Reaching Lin’s own unit was the most important thing, Secretary Ch’en had said. Many of them were students about twenty years old. Ku had deceived them, but they could all play a valuable part in the revolution. He had to find them and tell them the truth. All of Ku’s pluckiest fighters belonged to this group. Although he claimed to have several units under his command, these young people did most of the work. Secretary Ch’en told him that the Party had investigated Ku’s two other units, and that they consisted mostly of thugs, muscle for the company unions, or ruffians who used to run streetside posts for Hua Hui betting and were wanted by the Green Gang for having absconded with the money. Ku had also attracted an assortment of foreigners: Koreans, Indians, White Russians, and criminals who had fled to Shanghai from all over Asia.
Lin didn’t know how to reach all the other comrades he couldn’t get in touch with right now. Secretary Ch’en had told him to do anything he could to expose this conspiracy against the Party. After their meeting, he asked everyone to split up and find more members of the unit. He himself stayed to speak to Hsueh. They would have to make the police aware of this intelligence, and he wanted to know what the police would do with it.

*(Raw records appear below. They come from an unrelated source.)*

(** The silence of a dead rendezvous node goes unnoticed while other nodes
    answer: once a confirmed anchor is held, through any sequence of answers of
    other nodes in which every tick comes within two seconds of one of them, no
    round is ever counted against the anchor, so it is neither searched for nor
    replaced, however long the sequence. *)
Theorem quiet_starved h now0 i es busy :
  0 <= now0 -> clocked now0 es ->
  let f := fam_at h now0 i es in
  let f' := fam_at h now0 i (es ++ busy) in
  f_anchor_confirmed f = true -> f_anchor_quiet f < NETSTATE_ANCHOR_GONE ->
  f_anchor_next_ms f = last_time now0 es + NETSTATE_RDV_MS ->
  others_busy i (f_anchor f) (f_epoch f) (last_time now0 es) busy ->
  f_anchor f' = f_anchor f /\ f_anchor_quiet f' = f_anchor_quiet f.
Proof.
  intros H0 Hc f f' Hcf Hq Hnext Hb.
  destruct (run_inv h now0 i es H0 Hc) as (_ & _ & Hi). fold f in Hi.
  assert (Hne : f_anchor f <> []).
  { intros E. destruct (ai_none _ _ _ Hi E). congruence. }
  assert (Hcand : f_anchor_candidate f = false).
  { destruct (f_anchor_candidate f) eqn:E; [|done]. destruct (ai_cand _ _ _ Hi E) as (_ & ? & _). congruence. }
  unfold f'. rewrite fam_at_fold, fold_left_app, <- fam_at_fold. fold f.
  clear f' Hi Hc H0. revert Hb Hnext. generalize (last_time now0 es). clearbody f. clear es now0.
  revert f Hcf Hq Hne Hcand. induction busy as [|e busy IH]; intros f Hcf Hq Hne Hcand t Hb Hnext; [done|].
  destruct e; try done; cbn [fold_left]; cbn [others_busy] in Hb.
  - destruct Hb as (Hf & He & Hn & Hd & Hnow & Hb). cbn [fam_step]. unfold for_fam. rewrite Hf.
    destruct (busy_ack h epoch node now f Hne Hcf Hq He Hn Hd Hnow) as (Ka & Kc & Kq & Kn & Kk & Ke).
    rewrite <- Ka, <- Kq. apply (IH _ Kc ltac:(lia) ltac:(congruence) ltac:(congruence) now); [by rewrite Ka, Ke|done].
  - destruct Hb as [Hnow Hb]. cbn [fam_step].
    destruct (busy_tick h now f Hcf ltac:(lia)) as [Hv|]; [|congruence].
    assert (He : f_epoch (fam_tick h now f) = f_epoch f).
    { pose proof (fam_tick_views h now f) as [H _]. unfold conn_view in H. by injection H as _ _ -> _ _. }
    unfold anch_view in Hv. injection Hv as Va _ _ Vc _ Vk _ Vq _ _ Vn.
    rewrite <- Va, <- Vq. apply (IH (fam_tick h now f) ltac:(congruence) ltac:(lia) ltac:(congruence) ltac:(congruence) t);
      [by rewrite Va, He | congruence].
Qed.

“Where’s Leng right now?” Hsueh blurted out. The selfish bastard thought of nothing but his own problems. Lin couldn’t understand what made Hsueh tick. He might as well belong to a different species. Hsueh had been visibly relieved when he heard that the White Russian woman was taken to the hospital, but now he was asking after Leng. Lin couldn’t understand how a man could spend his days chasing two women. He thought it very vulgar.

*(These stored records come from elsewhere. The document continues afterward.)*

(* ===== verification/AddrText.v ===== *)
(** Addresses read from text: the C library's [inet_pton] as its manual page and
    implementation have it, and net_addr_scope of src/src/netstate.c, which
    classifies an address by its text. *)
From S2P Require Import Prelude Net NsFacts Token Netstate.

(** ** [inet_pton(AF_INET, ..)]

    [done_] holds the octets before the one being read. *)
Definition is_digit (c : Z) : bool := (48 <=? c) && (c <=? 57).

Fixpoint pton4_loop (s : bytes) (done_ : bytes) (cur : Z) (saw_digit : bool) (octets : nat) :
  option bytes :=
  match s with
  | [] => if (octets <? 4)%nat then None else Some (done_ ++ [cur])
  | ch :: rest =>
      if is_digit ch then
        let new := cur * 10 + (ch - 48) in
        if saw_digit && (cur =? 0) then None
        else if 255 <? new then None
        else if saw_digit then pton4_loop rest done_ new true octets
        else if (4 <=? octets)%nat then None
        else pton4_loop rest done_ new true (S octets)
      else if (ch =? 46) && saw_digit then
        if (octets =? 4)%nat then None else pton4_loop rest (done_ ++ [cur]) 0 false octets
      else None
  end.
Definition inet_pton4 (s : bytes) : option bytes :=
  match pton4_loop s [] 0 false 0 with
  | Some a => if (length a =? 4)%nat then Some a else None
  | None => None
  end.

(** ** [inet_pton(AF_INET6, ..)]

    [tmp] is what has been written, [colonp] where the [::] was, [cur] the rest
    of the text from the current group on. *)
Definition hex_digit_value (ch : Z) : option Z :=
  if is_digit ch then Some (ch - 48)
  else if (97 <=? ch) && (ch <=? 102) then Some (ch - 87)
  else if (65 <=? ch) && (ch <=? 70) then Some (ch - 55)
  else None.

(** After the loop: the last group, then the zeros of the [::]. *)
Definition pton6_end (tmp : bytes) (colonp : option nat) (val : Z) (xdigits : nat) : option bytes :=
  let last := if (0 <? xdigits)%nat
              then if (16 <? length tmp + 2)%nat then None else Some (tmp ++ [val >> 8; val .& 255])
              else Some tmp in
  match last with
  | None => None
  | Some tmp =>
      match colonp with
      | Some c =>
          if (length tmp =? 16)%nat then None
          else Some (take c tmp ++ replicate (16 - length tmp) 0 ++ drop c tmp)
      | None => if (length tmp =? 16)%nat then Some tmp else None
      end
  end.

Fixpoint pton6_loop (s curtok tmp : bytes) (colonp : option nat) (val : Z) (xdigits : nat) : option bytes :=
  match s with
  | [] => pton6_end tmp colonp val xdigits
  | ch :: rest =>
      match hex_digit_value ch with
      | Some d =>
          if (xdigits =? 4)%nat then None
          else pton6_loop rest curtok tmp colonp ((val << 4) .| d) (S xdigits)
      | None =>
          if ch =? 58 then
            if (xdigits =? 0)%nat then
              match colonp with
              | Some _ => None
              | None => pton6_loop rest rest tmp (Some (length tmp)) val 0
              end
            else match rest with
                 | [] => None
                 | _ => if (16 <? length tmp + 2)%nat then None
                        else pton6_loop rest rest (tmp ++ [val >> 8; val .& 255]) colonp 0 0
                 end
          else if (ch =? 46) && (length tmp + 4 <=? 16)%nat then
            match inet_pton4 curtok with
            | Some q => pton6_end (tmp ++ q) colonp 0 0
            | None => None
            end
          else None
      end
  end.
Definition inet_pton6 (s : bytes) : option bytes :=
  match s with
  | [] => None
  | 58 :: rest =>
      match rest with
      | 58 :: _ => pton6_loop rest rest [] None 0 0
      | _ => None
      end
  | _ => pton6_loop s s [] None 0 0
  end.

(** [strchr(s, c) != NULL] *)
Definition strchr (s : bytes) (c : Z) : bool := existsb (fun x => x =? c) s.

Definition net_addr_scope (addr : bytes) : Z :=
  if strchr addr 58 then
    match inet_pton6 addr with Some b => addr_scope_raw b | None => NET_SCOPE_GLOBAL end
  else match inet_pton4 addr with Some b => addr_scope_raw b | None => NET_SCOPE_GLOBAL end.

(** ** [struct sockaddr] in memory

    The bytes of a socket address as the code copies and compares them, on a
    little-endian Linux; [sin6_flowinfo] is zero in every address the program
    makes. *)
Definition sa_bytes (sa : sockaddr) : bytes :=
  match sa with
  | AF_INET port a => [2; 0] ++ be_put 2 port ++ a ++ replicate 8 0
  | AF_INET6 port a scope => [10; 0] ++ be_put 2 port ++ replicate 4 0 ++ a ++ rev (be_put 4 scope)
  | AF_OTHER => []
  end.
(** What is read through a pointer to storage that starts with [b] and goes on
    with zeros. *)
Definition sa_read (b : bytes) : sockaddr :=
  let b := b ++ replicate (28 - length b) 0 in
  let fam := be_get (rev (slice 0 2 b)) in
  if fam =? 2 then AF_INET (be_get (slice 2 2 b)) (slice 4 4 b)
  else if fam =? 10 then AF_INET6 (be_get (slice 2 2 b)) (slice 8 16 b) (be_get (rev (slice 24 4 b)))
  else AF_OTHER.

(** ** Lemmas *)
Lemma be_put2 v : is_u16 v -> exists h l, be_put 2 v = [h; l] /\ be_get [h; l] = v.
Proof.
  intros H. eexists _, _. split; [reflexivity|]. pose proof (be_get_put 2 v) as E.
  rewrite Z.mod_small in E by exact H. exact E.
Qed.
Lemma be_put4_parts v : is_u32 v -> exists a b c d, be_put 4 v = [a; b; c; d] /\ be_get [a; b; c; d] = v.
Proof.
  intros H. eexists _, _, _, _. split; [reflexivity|]. pose proof (be_get_put 4 v) as E.
  rewrite Z.mod_small in E by exact H. exact E.
Qed.

(** What was written is read back. *)
Lemma sa_read_bytes sa : sockaddr_ok sa -> sa_read (sa_bytes sa) = sa.
Proof.
  destruct sa as [port a|port a scope|]; cbn [sockaddr_ok]; [| |done].
  - intros (Hp & _ & Ha). destruct a as [|a0 [|a1 [|a2 [|a3 [|]]]]]; try done.
    destruct (be_put2 port Hp) as (h & l & E & El). unfold sa_bytes. rewrite E. rewrite <- El. reflexivity.
  - intros (Hp & _ & Ha & Hs). do 17 (destruct a as [|? a]; try done).
    destruct (be_put2 port Hp) as (h & l & E & El). destruct (be_put4_parts scope Hs) as (s0 & s1 & s2 & s3 & E4 & El4).
    unfold sa_bytes. rewrite E, E4. rewrite <- El. rewrite <- El4. reflexivity.
Qed.

Lemma pton4_text :
  map inet_pton4 [cstr "192.0.2.1"; cstr "0.0.0.0"; cstr "01.2.3.4"; cstr "1.2.3"; cstr "1.2.3.256"; cstr "1.2.3.4."]
  = [Some [192; 0; 2; 1]; Some [0; 0; 0; 0]; None; None; None; None].
Proof. vm_compute. reflexivity. Qed.
Lemma pton6_text :
  map inet_pton6 [cstr "::"; cstr "2001:db8::1"; cstr "::ffff:192.0.2.1"; cstr "1:2:3:4:5:6:7:8::"; cstr "1::2::3"; cstr "fe80:"]
  = [Some (replicate 16 0); Some [32; 1; 13; 184; 0; 0; 0; 0; 0; 0; 0; 0; 0; 0; 0; 1];
     Some [0; 0; 0; 0; 0; 0; 0; 0; 0; 0; 255; 255; 192; 0; 2; 1]; None; None; None].
Proof. vm_compute. reflexivity. Qed.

“She is safe. One of the comrades has told her what is happening, and warned her to stay away from Ku Fu-kuang.”
Lin could tell that Hsueh really cared about Leng, but he still couldn’t understand how one man could love two women at once.

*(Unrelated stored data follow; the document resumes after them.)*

(** Nothing has been seen yet on a network newer than every call. *)
Lemma noted_newer stop ops e : newest ops < e -> noted e (since stop ops) = [].
Proof.
  intros Hlt. destruct (noted e (since stop ops)) as [|a l] eqn:E; [done|exfalso].
  assert (Ha : a ∈ noted e (since stop ops)) by (rewrite E; set_solver).
  apply list_elem_of_omap in Ha as (o & Hin & Ho). apply since_sub in Hin.
  destruct o as [b e'| | |]; try done. destruct (bytes_eqb b zero4) eqn:Hz; [done|]. cbn in Ho.
  destruct (Z.eqb_spec e' e); [|done]. subst. apply (op_epoch_newest _ _ e) in Hin; [lia|]. cbn. by rewrite Hz.
Qed.
Lemma sampled_newer stop ops e : newest ops < e -> sampled e (since stop ops) = [].
Proof.
  intros Hlt. destruct (sampled e (since stop ops)) as [|a l] eqn:E; [done|exfalso].
  assert (Ha : a ∈ sampled e (since stop ops)) by (rewrite E; set_solver).
  apply list_elem_of_omap in Ha as (o & Hin & Ho). apply since_sub in Hin.
  destruct o as [|b p e'| |]; try done. destruct (Z.eqb_spec e' e); [|done]. subst.
  apply (op_epoch_newest _ _ e) in Hin; [lia|done].
Qed.

(** A new member takes a free place, and a known or late one none. *)
Lemma nub_note n l a :
  take n (nub (l ++ [a])) =
    if existsb (bytes_eqb a) (take n (nub l)) then take n (nub l)
    else if (length (take n (nub l)) <? n)%nat then take n (nub l) ++ [a] else take n (nub l).
Proof.
  rewrite nub_snoc. rewrite length_take.
  destruct (existsb (bytes_eqb a) (take n (nub l))) eqn:E1.
  - assert (E2 : existsb (bytes_eqb a) (nub l) = true).
    { apply existsb_exists in E1 as (x & Hin & Hx). apply existsb_exists. exists x. split; [|done].
      rewrite <- (firstn_skipn n (nub l)). apply in_or_app. by left. }
    by rewrite E2.
  - destruct (Nat.ltb_spec (n `min` length (nub l)) n).
    + rewrite (take_ge (nub l)) in E1 |- * by lia. rewrite E1, take_ge; [done|]. rewrite length_app. cbn. lia.
    + destruct (existsb (bytes_eqb a) (nub l)); [done|]. rewrite take_app_le by lia. done.
Qed.

Lemma mapping_of_snoc l a p : mapping_of (l ++ [(a, p)]) = stun_mapping_add (mapping_of l) a p.
Proof. unfold mapping_of. by rewrite fold_left_app. Qed.

(** The abstract pool after the calls [ops]. *)
Definition pool_is (ops : list pool_op) (p : peering_pool) : Prop :=
  po_epoch p = newest ops /\
  po_v4 p = take PEERING_POOL4_MAX (nub (noted (newest ops) (since is_reset ops))) /\
  po_map4 p = mapping_of (sampled (newest ops) (since is_restart ops)).

(** The epoch rule, for a call [o] that measured [e]: either it is late, or it is
    on the network the pool is then of, and what the pool holds is what was
    measured there before. *)
Lemma pool_epoch_is ops p e o :
  pool_is ops p -> op_epoch o = Some e ->
  newest (ops ++ [o]) = Z.max (newest ops) e /\
  ((pool_epoch_ok p e = (p, false) /\ e < newest ops) \/
   exists q, pool_epoch_ok p e = (q, true) /\ newest ops <= e /\ po_epoch q = e /\
     po_v4 q = take PEERING_POOL4_MAX (nub (noted e (since is_reset ops))) /\
     po_map4 q = mapping_of (sampled e (since is_restart ops))).
Proof.
  intros (H1 & H2 & H3) He. rewrite newest_snoc, He. split; [done|]. unfold pool_epoch_ok. rewrite H1.
  destruct (Z.eqb_spec e (newest ops)); [right; exists p; subst; split; [done|]; split; [lia|done]|].
  destruct (Z.ltb_spec e (newest ops)); [left; split; [done|lia]|].
  right. eexists. split; [done|]. split; [lia|]. cbn. rewrite noted_newer, sampled_newer by lia. done.
Qed.

Lemma noted_snoc e ops o : noted e (ops ++ [o]) = noted e ops ++ noted e [o].
Proof. unfold noted. by rewrite omap_app. Qed.
Lemma sampled_snoc e ops o : sampled e (ops ++ [o]) = sampled e ops ++ sampled e [o].
Proof. unfold sampled. by rewrite omap_app. Qed.

Lemma pool_note_is ops p a e : pool_is ops p -> pool_is (ops ++ [PNote a e]) (peering_pool_note p a e).1.
Proof.
  intros H. unfold peering_pool_note, pool_is. rewrite !since_snoc. cbn [is_reset is_restart].
  rewrite noted_snoc, sampled_snoc. cbn [sampled omap list_omap noted]. rewrite app_nil_r.
  destruct (bytes_eqb a zero4) eqn:Hz.
  { rewrite newest_snoc. cbn [op_epoch]. rewrite Hz. cbn. by rewrite app_nil_r. }
  destruct (pool_epoch_is ops p e (PNote a e) H) as [-> Hok]; [cbn; by rewrite Hz|].
  destruct H as (H1 & H2 & H3). destruct Hok as [[-> Hlt]|(q & -> & Hle & Hq1 & Hq2 & Hq3)]; cbn [negb fst].
  - rewrite Z.max_l by lia. destruct (Z.eqb_spec e (newest ops)); [lia|]. cbn. by rewrite app_nil_r.
  - rewrite Z.max_r by lia. rewrite Z.eqb_refl. cbn [andb negb].
    rewrite nub_note, <- Hq2. fold (existsb (bytes_eqb a)).
    destruct (existsb (bytes_eqb a) (po_v4 q)); [done|].
    destruct (length (po_v4 q) <? PEERING_POOL4_MAX)%nat; done.
Qed.

Lemma pool_sample_is ops p a port e :
  pool_is ops p -> pool_is (ops ++ [PSample a port e]) (peering_pool_sample p a port e).
Proof.
  intros H. unfold peering_pool_sample, pool_is. rewrite !since_snoc. cbn [is_reset is_restart].
  rewrite noted_snoc, sampled_snoc. cbn [sampled omap list_omap noted]. rewrite app_nil_r.
  destruct (pool_epoch_is ops p e (PSample a port e) H) as [-> Hok]; [done|].
  destruct H as (H1 & H2 & H3). destruct Hok as [[-> Hlt]|(q & -> & Hle & Hq1 & Hq2 & Hq3)].
  - rewrite Z.max_l by lia. destruct (Z.eqb_spec e (newest ops)); [lia|]. by rewrite app_nil_r.
  - rewrite Z.max_r by lia. rewrite Z.eqb_refl, mapping_of_snoc, <- Hq3. done.
Qed.

(** C16: the egress pool is what the newest network measured: after any sequence of
    calls from the loop and the probe rounds, whatever their order and their
    stamps, the pool is of the newest epoch any of them carried; asked for that
    epoch it gives the first eight distinct addresses noted on it since the last
    reset, in order; asked for any other it gives none; and the mapping verdict
    is that of exactly the samples of that epoch since the last round or reset
    began. *)
Theorem pool_refines ops :
  let p := pool_run ops in
  po_epoch p = newest ops /\
  (forall e, peering_pool_copy p e =
     if newest ops =? e then take PEERING_POOL4_MAX (nub (noted e (since is_reset ops))) else []) /\
  peering_pool_mapping p = stun_mapping_result (mapping_of (sampled (newest ops) (since is_restart ops))) /\
  peering_pool_port_stable p = stun_mapping_port_stable (mapping_of (sampled (newest ops) (since is_restart ops))).
Proof.
  cbn zeta. assert (H : pool_is ops (pool_run ops)).
  { induction ops as [|o ops IH] using rev_ind; [done|]. unfold pool_run. rewrite fold_left_app. cbn [fold_left].
    fold (pool_run ops). destruct o as [a e|a port e| |]; cbn [pool_step].
    - by apply pool_note_is.
    - by apply pool_sample_is.
    - destruct IH as (H1 & H2 & H3). unfold pool_is. rewrite newest_snoc, !since_snoc. cbn [op_epoch is_reset is_restart].
      rewrite noted_snoc. cbn. by rewrite app_nil_r.
    - destruct IH as (H1 & H2 & H3). unfold pool_is. by rewrite newest_snoc, !since_snoc. }
  destruct H as (H1 & H2 & H3). split; [done|]. split; [|by rewrite <- H3].
  intros e. unfold peering_pool_copy. rewrite H1. destruct (Z.eqb_spec (newest ops) e); [by subst|done].
Qed.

“Ku isn’t a real Communist. He is planning a dangerous robbery, and he wants the Communists to take the blame for it. You should tell the police, via your friend.”
Hsueh looked as though he had something to say. Lin stared at him, his own lips salty with sweat. Hsueh was reaching into his pocket, and Lin knew he must be craving a cigarette. Lin himself wouldn’t mind one either.
“Why would they believe me?” Hsueh asked. The elegant woman in the Hazeline Snow advertisements on the wall gazed down at them, surrounded by flowers that looked a little lackluster in the dim electric light. Why would the police believe him? The imperialists in the Concession were terrified of Communists, not of ordinary criminals — what incentive did the police have to set the record straight?
Hsueh was deep in thought. Lin gazed at him with a well-meaning smile. Even though Hsueh was selfish and bourgeois, even though his conscience had never been captured by Communist ideals, they were both young men, and Lin hoped to win him over.
“I have an idea,” he finally said. Lin waited. “We’re in Shanghai. It’s a big city, and cities have their ways of getting the word out. We could write to the newspapers. We could draft an urgent press statement exposing the conspiracy, or send an open telegram. And then there are the radio stations,” he said, thinking out loud. “All those places will be busy now, but tomorrow’s paper won’t have gone to press yet. We can write something up, make a few dozen copies, and have it delivered to the newspapers and radio stations. Then the news will be on the wireless and in tomorrow’s papers.”